There are many cases I actually prefer the quickfix list to an interactive picker:
- When working on a very large project, such as my $DAYJOB, interactiveness gets in the way more than it helps if you're running a slow command (like greping a large number of files)
- You can use
:Cfilter
to filter things matched in the quickfix list and:colder
/:cnewer
to navigate the history of the quickfix list without having to rerun the command - You can run ex commands on the items in the quickfix list, like
:cdo norm gcc
to comment the matched lines (with the vim-commentary plugin), run a macro with:cdo norm @q
, or:cdo yank A
to put all the matched lines in thea
register for example. You can also do stuff like:cdo -10,+10g/re/p
to print all lines matching some regular expressionre
within the range of 10 lines before to 10 lines after the match. - You can put more things in the quickfix list than you can with interactive pickers, like
:Git diftool
to get diffs. Vim also has support for parsing the output of many compilers and linting tools so you can use e.g.:compiler cargo
followed by:make
to build the current project with cargo and get any build errors in the quickfix list.

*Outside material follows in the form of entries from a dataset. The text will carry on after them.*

(** * The Tauri HTML rewrite of [vite.config.ts]

    [tauriHtmlTransform().transformIndexHtml] rewrites the entry document
    with a fixed sequence of [String.prototype.replace] calls, each with a
    regular expression carrying the [g] flag.  The development models

    - JavaScript strings as lists of UTF-16 code units ([N]);
    - the regular expressions of the file, parsed from their source text
      into a small syntax tree;
    - the backtracking matcher of ECMAScript (continuation passing, greedy
      and lazy quantifiers, capture groups, the [i] flag);
    - the global replace loop with its [$n] substitution templates;
    - the plugin function itself.  *)

From Stdlib Require Import List NArith Bool String Ascii Lia Arith.
Import ListNotations.


(** ** Strings *)

(** A JavaScript string is a sequence of 16-bit code units.  Regular
    expressions without the [u] flag work on code units. *)
Definition jsstring := list N.

Definition codes (s : string) : jsstring :=
  map N_of_ascii (list_ascii_of_string s).

(** The double quote, the line feed and the tab, which the documents and
    the patterns below need as separate constants. *)
Definition Q : jsstring := [34%N].
Definition NL : jsstring := [10%N].
Definition TAB : jsstring := [9%N].

(** ** Characters under a regular expression *)

(** [\s]: WhiteSpace and LineTerminator code points of ECMAScript. *)
Definition isWhiteSpace (c : N) : bool :=
  ((9 <=? c) && (c <=? 13) || (c =? 32) || (c =? 160) || (c =? 5760)
   || (8192 <=? c) && (c <=? 8202) || (c =? 8232) || (c =? 8233)
   || (c =? 8239) || (c =? 8287) || (c =? 12288) || (c =? 65279))%N.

In short, interactive pickers are better for browsing, but the quickfix list is better for scipting and holding on to data for longer without having to rerun commands, and can with some basic scripting be used for more things.
Afaik helix doesn't have diff capabilities which is also a major thing missing from my git workflow.
I expect some of these things to make it into helix eventually, particularly git stuff, but I would be surprised if they add support for more weird janky vim stuff like the quickfix list and ex commands, which is a valid design decision, but they are also very useful tools once you get your head around them.
I love the treesitter based movement (allows to move to beginning/end of a function), and the jump list (list of the locations where the cursor went, cross files and easy to navigate... Vscode really misses this).
I miss a debugging experience at least comparable to Vscode's with rust analyzer (ability to start the debugger on a single test case without having to look for the executable's path) to be able to use it day to day. To be honest, competing with vscode is always going to be difficult
I'd love to try it, but I am accustomed to having always a terminal open in a pane in neovim. And I havent found an easy way to switch between helix pane and tmux/terminal emulator panes, like with the vim-tmux-navigator plugin
I want to like it but I just don't... I hate that it has words selected all the time, doesn't look clean and makes it all feel slower.